Math. I LOVE to teach math because I love math. In real life outside of school, I really do use math every day. I don’t remember math ever frightening me in school or in life, even though it was often challenging. Sadly, I often see little faces of confusion and sometimes fright when faced with a math challenge. If you are ever in one of my math classes, you’ll probably hear me say more than once, "Don’t make it harder than it is." Math tends to scare children, and even when they know the answer, they are afraid to say it out loud because the answer seems too easy. Math is difficult. Math is confusing. Math doesn’t make sense. Math is too hard. Sad face, sad face…No my little friends. Math is fun. Math is finding the pattern. Math is all around us. Math is essential.

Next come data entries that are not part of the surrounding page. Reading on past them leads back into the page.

(** ** Witnesses *)

Lemma oidc_indexes_reachable_witness : oidc_wf demo_s5.
Proof. exact (oidc_indexes_reachable demo_conf demo_labels demo_s5 demo_run5). Defined.

Lemma oidc_bounded_witness : bounded demo_conf demo_s5.
Proof. exact (oidc_bounded None demo_options demo_conf emptyOIDCStore demo_clients demo_labels demo_s5 eq_refl demo_run5). Defined.

(** The code is redeemed; a second presentation is refused. *)
Definition demo_redeemed : OIDCStore := (AuthRequestByCode_locked "code" 70 None demo_s5).1.1.
Definition demo_approved : AuthRequest :=
  match (AuthRequestByCode_locked "code" 70 None demo_s5).2 with Ok a => a | Err _ => new_auth_request EmptyString demo_params EmptyString end.

Lemma demo_redeems : AuthRequestByCode_locked "code" 70 None demo_s5 = (demo_redeemed, None, Ok demo_approved).
Proof.
  assert (Hb : (AuthRequestByCode_locked "code" 70 None demo_s5).1.2 = None) by (vm_compute; reflexivity).
  assert (Ho : match (AuthRequestByCode_locked "code" 70 None demo_s5).2 with Ok _ => true | Err _ => false end = true)
    by (vm_compute; reflexivity).
  unfold demo_redeemed, demo_approved. destruct (AuthRequestByCode_locked "code" 70 None demo_s5) as [[s1 b] [a|e]]; simpl in *; congruence.
Qed.

Lemma oidc_single_use_witness : code_dead "code" demo_redeemed.
Proof.
  destruct (oidc_single_use demo_conf demo_s5 demo_redeemed demo_redeemed [] demo_reachable5 (run_nil demo_conf demo_redeemed)) as [Hc _].
  exact (Hc "code" 70%Z None None demo_approved demo_redeems (not_elem_of_nil _)).
Defined.

Lemma oidc_revocation_exact_witness :
  abs (RevokeGrant_locked "alice" "app" demo_s5) =
    spec_revoke "app" "alice" (λ cl sub, owned "alice" "app" sub cl) (abs demo_s5).
Proof.
  pose proof (oidc_revocation_exact demo_conf demo_s5 (mkFilter "app" "alice") "alice" "app" demo_reachable5 ltac:(discriminate)) as Hx.
  destruct Hx as (_ & Hg & _). exact Hg.
Defined.

Lemma oidc_sweep_exact_witness :
  ∃ s' n, OIDC_SweepExpired 1000 demo_s5 = (s', n) ∧ abs s' = spec_sweep 1000 (abs demo_s5) ∧ n = spec_swept 1000 (abs demo_s5).
Proof.
  pose proof (oidc_sweep_exact demo_conf 1000 demo_s5 demo_reachable5) as Hx.
  destruct (OIDC_SweepExpired 1000 demo_s5) as [s' n]. exists s', n. split; [reflexivity|exact Hx].
Defined.

Lemma oidc_RevokeToken_exact_witness :
  ∃ w', run (RevokeToken "acc-2" "alice" "app") (demo_oworld demo_s5 30 ∅) = Some (w', Ok tt).
Proof.
  destruct (oidc_RevokeToken_exact demo_conf (demo_oworld demo_s5 30 ∅) "acc-2" "alice" "app" demo_reachable5) as (w' & Hr & _).
  exists w'. exact Hr.
Defined.

(** The first generation was rotated away; presenting it again is a replay. *)
Definition demo_spent : refreshTombstone :=
  mkTombstone "family" (TokenHash "acc-1") "app" "alice" (10 + oc_refreshTTL demo_conf).

Lemma oidc_replay_kills_family_witness :
  ∃ w', run (TokenRequestByRefreshToken None "ref-1") (demo_oworld demo_s5 30 ∅) = Some (w', Err ErrRefreshTokenSpent).
Proof.
  destruct (oidc_replay_kills_family demo_conf None (demo_oworld demo_s5 30 ∅) "ref-1" demo_spent demo_reachable5
    ltac:(vm_compute; reflexivity) ltac:(vm_compute; reflexivity) ltac:(vm_compute; reflexivity)) as (w' & Hr & _).
  exists w'. exact Hr.
Defined.

Definition demo_held : refreshToken :=
  with_family "family" (pair_of "app" "alice" "acc-1" "ref-1" 10).2.
Definition demo_rotate : go (OWorld MemoryClientRegistry MemoryLogger) (string * string * Z) :=
  CreateAccessAndRefreshTokens demo_conf None (demo_request_of "app" "alice") "ref-1".
Definition demo_tokens3 : string * string * Z := result_of (EmptyString, EmptyString, 0%Z) demo_rotate (demo_oworld demo_s1 20 ∅).

Lemma demo_rotates :
  run demo_rotate (demo_oworld demo_s1 20 ∅) =
    Some (world_after demo_rotate (demo_oworld demo_s1 20 ∅), Ok (demo_tokens3.1.1, demo_tokens3.1.2, demo_tokens3.2)).
Proof.
  rewrite <-!surjective_pairing. apply (run_succeeds (EmptyString, EmptyString, 0%Z)). vm_compute. reflexivity.
Qed.

(** The rotation, a sweep, and the replay. *)
#[local] Abbreviation demo_rotated := (world_after demo_rotate (demo_oworld demo_s1 20 ∅)).
#[local] Abbreviation demo_swept := (set_store (OIDC_SweepExpired 25 (ow_store demo_rotated)).1 demo_rotated).
Lemma demo_sweep_run : oidc_run demo_conf (ow_store demo_rotated) [l_quiet] (ow_store demo_swept).
Proof. apply (run_snoc demo_conf _ [] (ow_store demo_rotated)); [constructor|]. exact (st_sweep demo_conf 25 (ow_store demo_rotated)). Qed.


Lemma set_store_carriers s (w : OWorld MemoryClientRegistry MemoryLogger) : ow_carriers (set_store s w) = ow_carriers w.
Proof. reflexivity. Qed.

(** A request resolves the live refresh token; the grant is revoked; the mint
    that follows is refused. *)
Definition demo_w0 : OWorld MemoryClientRegistry MemoryLogger := demo_oworld demo_s5 30 {[ 0 := emptyEpochs ]}.
Definition demo_resolve : go (OWorld MemoryClientRegistry MemoryLogger) RefreshRequest := TokenRequestByRefreshToken (Some 0) "ref-2".
Definition demo_w1 : OWorld MemoryClientRegistry MemoryLogger := world_after demo_resolve demo_w0.
Definition demo_r1 : RefreshRequest :=
  result_of (mkRefreshRequest EmptyString EmptyString EmptyString [] [] [] None EmptyString) demo_resolve demo_w0.
#[local] Abbreviation demo_w2 := (set_store (RevokeGrant_locked "alice" "app" (ow_store demo_w1)) demo_w1).

Lemma demo_resolves : resolves (Some 0) demo_w0 demo_w1 "app" "alice".
Proof.
  refine (resolves_refresh (Some 0) demo_w0 "ref-2" demo_w1 demo_r1 _).
  exact (run_succeeds _ demo_resolve demo_w0 ltac:(vm_compute; reflexivity)).
Qed.

Lemma demo_revoked : oidc_run demo_conf (ow_store demo_w1) [l_revoked "app" "alice"] (ow_store demo_w2).
Proof.
  apply (run_snoc demo_conf _ [] (ow_store demo_w1)); [constructor|].
  exact (st_revoke_grant demo_conf "alice" "app" (ow_store demo_w1) ltac:(done) ltac:(done)).
Qed.

Lemma revoked_in_flight_witness :
  ∃ w3 e, run (CreateAccessAndRefreshTokens demo_conf (Some 0) (of_refresh_request demo_r1) "ref-2") demo_w2 = Some (w3, Err e).
Proof.
  destruct (revoked_in_flight demo_conf 0 demo_w0 demo_w1 demo_w2 [l_revoked "app" "alice"] "app" "alice" "app" "alice"
    (of_refresh_request demo_r1) "ref-2") as (w3 & e & Hr & _).
  - exists emptyEpochs. reflexivity.
  - exact demo_resolves.
  - exact demo_revoked.
  - rewrite set_store_carriers. reflexivity.
  - apply list_elem_of_singleton. reflexivity.
  - reflexivity.
  - reflexivity.
  - vm_compute. reflexivity.
  - vm_compute. reflexivity.
  - exists w3, e. exact Hr.
Defined.

(** ** Consent, login and the flows *)

Lemma demo_conf_registry : registry_wf (oc_registry demo_conf).
Proof. exact demo_registry_wf. Qed.

Lemma granted_scopes_exact_witness :
  granted_scopes demo_conf [ScopeOpenID; ScopeAccountID] "app" None [] = Ok [ScopeOpenID; ScopeAccountID; ScopeOfflineAccess] ∧
  ScopeAccountID ∈ [ScopeOpenID; ScopeAccountID; ScopeOfflineAccess].
Proof.
  assert (Hok : granted_scopes demo_conf [ScopeOpenID; ScopeAccountID] "app" None [] =
    Ok [ScopeOpenID; ScopeAccountID; ScopeOfflineAccess]) by (vm_compute; reflexivity).
  split; [exact Hok|].
  destruct (granted_scopes_exact demo_conf [ScopeOpenID; ScopeAccountID] "app" None [] demo_conf_registry) as [_ Hg].
  apply (Hg _ Hok). right. left. right. left.
Defined.

Lemma demo_no_max_age a age :
  authRequests (os_requests demo_s5) !! "request" = Some a → oa_MaxAge a = Some age → (0 ≤ age)%Z.
Proof.
  intros Ha Hage. exfalso.
  assert (Hall : map_Forall (λ (_ : string) a, oa_MaxAge a = None) (authRequests (os_requests demo_s5)))
    by by_map (λ (_ : string) a, oa_MaxAge a = None) (authRequests (os_requests demo_s5)).
  rewrite (Hall _ _ Ha) in Hage. discriminate.
Qed.

Lemma CompleteLogin_exact_witness :
  ∃ w', run (CompleteLogin "request" "alice" [ScopeOpenID]) (demo_oworld demo_s5 30 ∅) = Some (w', Ok tt).
Proof.
  destruct (CompleteLogin_exact demo_conf (demo_oworld demo_s5 30 ∅) "request" "alice" [ScopeOpenID] demo_no_max_age demo_reachable5)
    as (w' & r & Hr & Hok & _).
  exists w'. rewrite Hr. assert (Hr' : r = Ok tt); [|rewrite Hr'; reflexivity]. apply Hok.
  destruct (authRequests (os_requests demo_s5) !! "request") as [a|] eqn:Ea; [|vm_compute in Ea; discriminate].
  exists a. split; [exact Ea|]. intros age Hage.
  assert (Hall : map_Forall (λ (_ : string) a, oa_MaxAge a = None) (authRequests (os_requests demo_s5)))
    by by_map (λ (_ : string) a, oa_MaxAge a = None) (authRequests (os_requests demo_s5)).
  rewrite (Hall _ _ Ea) in Hage. discriminate.
Defined.

Lemma oidc_Grants_exact_witness :
  ∃ gs, run (OIDC_Grants "alice") (demo_oworld demo_s5 30 ∅) = Some (demo_oworld demo_s5 30 ∅, Ok gs) ∧
    NoDup (g_ClientID <$> gs).
Proof.
  destruct (oidc_Grants_exact demo_conf (demo_oworld demo_s5 30 ∅) "alice" demo_reachable5 ltac:(discriminate)) as (gs & Hr & _ & Hn & _).
  exists gs. split; [exact Hr|exact Hn].
Defined.

(** The request asks for an authentication of the last ten minutes. *)
Definition demo_max_age : AuthParams :=
  mkAuthParams (ap_ClientID demo_params) (ap_RedirectURI demo_params) (ap_ResponseType demo_params) (ap_ResponseMode demo_params)
    (ap_Scopes demo_params) (ap_State demo_params) (ap_Nonce demo_params) (ap_CodeChallenge demo_params)
    (ap_CodeChallengeMethod demo_params) (ap_Prompt demo_params) (Some 600%Z).

Lemma oidc_code_flow_witness :
  ∃ (w1 w2 w3 : OWorld MemoryClientRegistry MemoryLogger) a acc v exp,
    run (authorize_calls demo_conf demo_max_age EmptyString 40 35 "bob" [ScopeOpenID] 50 "code-2") (demo_oworld demo_s5 30 ∅) =
      Some (w1, Ok tt) ∧
    run (until 55;; redeem_calls demo_conf "code-2") w1 = Some (w2, Ok (a, (acc, v, exp))) ∧
    run (until 60;; SetUserinfoFromToken acc "bob") w2 = Some (w3, Ok "bob").
Proof.
  destruct (oidc_code_flow demo_conf (demo_oworld demo_s5 30 ∅) demo_max_age EmptyString 40 35 "bob" [ScopeOpenID] 50 "code-2")
    as (w1 & Hr & Hx).
  - vm_compute. reflexivity.
  - reflexivity.
  - specialize (Hx 55%Z). cbv zeta in Hx.
    assert (Hlive : (55 <? 50 + oc_requestTTL demo_conf)%Z = true) by (vm_compute; reflexivity). rewrite Hlive in Hx.
    destruct Hx as (w2 & a & acc & v & Hred & _ & _ & _ & Hans). destruct (Hans 60%Z) as (_ & [w3 Hu] & _).
    exists w1, w2, w3, a, acc, v, (55 + oc_accessTTL demo_conf)%Z. split; [exact Hr|]. split; [exact Hred|exact Hu].
Defined.

Definition demo_device : deviceRecord :=
  mkDeviceRecord (TokenHash "device") "ABCD-EFGH" "app" [ScopeOpenID; ScopeAccountID] 500 false false EmptyString 0 0.

Lemma oidc_device_flow_witness :
  ∃ w1 w2 st, run (OIDC_DecideDevice demo_conf "abcdefgh" "bob" true None []) (demo_oworld demo_s5 30 ∅) = Some (w1, Ok tt) ∧
    run (GetDeviceAuthorizatonState None "app" "device") w1 = Some (w2, Ok st) ∧ ds_Subject st = "bob".
Proof.
  destruct (oidc_device_flow demo_conf (demo_oworld demo_s5 30 ∅) None "abcdefgh" "bob" true None [] "device" demo_device
    demo_reachable5 ltac:(discriminate) ltac:(vm_compute; reflexivity) ltac:(vm_compute; reflexivity) eq_refl eq_refl
    ltac:(vm_compute; reflexivity)) as (_ & Hok & _).
  destruct (Hok [ScopeOpenID; ScopeAccountID; ScopeOfflineAccess] eq_refl ltac:(vm_compute; reflexivity))
    as (w1 & w2 & st & Hd & Hp & _ & _ & Hs & _).
  exists w1, w2, st. split; [exact Hd|split; [exact Hp|exact Hs]].
Defined.

(** Another client of the subject is revoked while a rotation is in flight. *)
Definition demo_s6 : OIDCStore := RevokeGrant_locked "alice" "other" demo_s5.
Lemma demo_reachable6 : reachable demo_conf demo_s6.
Proof.
  exists (demo_labels ++ [l_revoked "other" "alice"]). apply (run_snoc demo_conf _ demo_labels demo_s5); [apply demo_run5|].
  exact (st_revoke_grant demo_conf "alice" "other" demo_s5 ltac:(done) ltac:(done)).
Qed.

Lemma oidc_refused_rotation_spends_witness :
  ∃ w1 w2, run (CreateAccessAndRefreshTokens demo_conf (Some 0) (demo_request_of "app" "alice") "ref-2")
      (demo_oworld demo_s6 30 {[ 0 := mkEpochs 0 0 0 true ]}) = Some (w1, Err ErrGrantRevokedInFlight) ∧
    run (TokenRequestByRefreshToken None "ref-2") w1 = Some (w2, Err ErrRefreshTokenSpent).
Proof.
  destruct (oidc_refused_rotation_spends demo_conf (demo_oworld demo_s6 30 {[ 0 := mkEpochs 0 0 0 true ]}) (Some 0) None
    (demo_request_of "app" "alice") "ref-2" (with_family "family" (pair_of "app" "alice" "acc-2" "ref-2" 20).2)
    (mkEpochs 0 0 0 true) demo_reachable6 ltac:(discriminate) ltac:(vm_compute; reflexivity) ltac:(vm_compute; reflexivity)
    eq_refl ltac:(vm_compute; reflexivity)) as (w1 & w2 & Hm & Hr & _).
  exists w1, w2. split; [exact Hm|exact Hr].
Defined.

(** ** What a sweep takes from a live code *)

(** A code outlives the request it was minted from when it is saved later: the
    sweep takes the request, and the code, still live, can no longer be redeemed. *)
Example swept_code :
  is_ok (AuthRequestByCode_locked "code" 130 None demo_s5).2 = true ∧
  is_ok (AuthRequestByCode_locked "code" 130 None (OIDC_SweepExpired 130 demo_s5).1).2 = false.
Proof. split; vm_compute; reflexivity. Qed.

I’m going to get off my soap box in just a moment, but first I want to challenge you as parents. Don’t be afraid of math. Don’t say out loud that math is hard. Find the fun in math. Yes, I said fun. Bake something and double the recipe or cut it in half. Let your child use cash to purchase some frozen yogurt. Count some coins. Decide how much longer it is until bedtime by reading a clock. Play a fun game like Rummikub or Uno. Use math and talk about using math. Empower your kids to love math too.

God even asked Noah to use math!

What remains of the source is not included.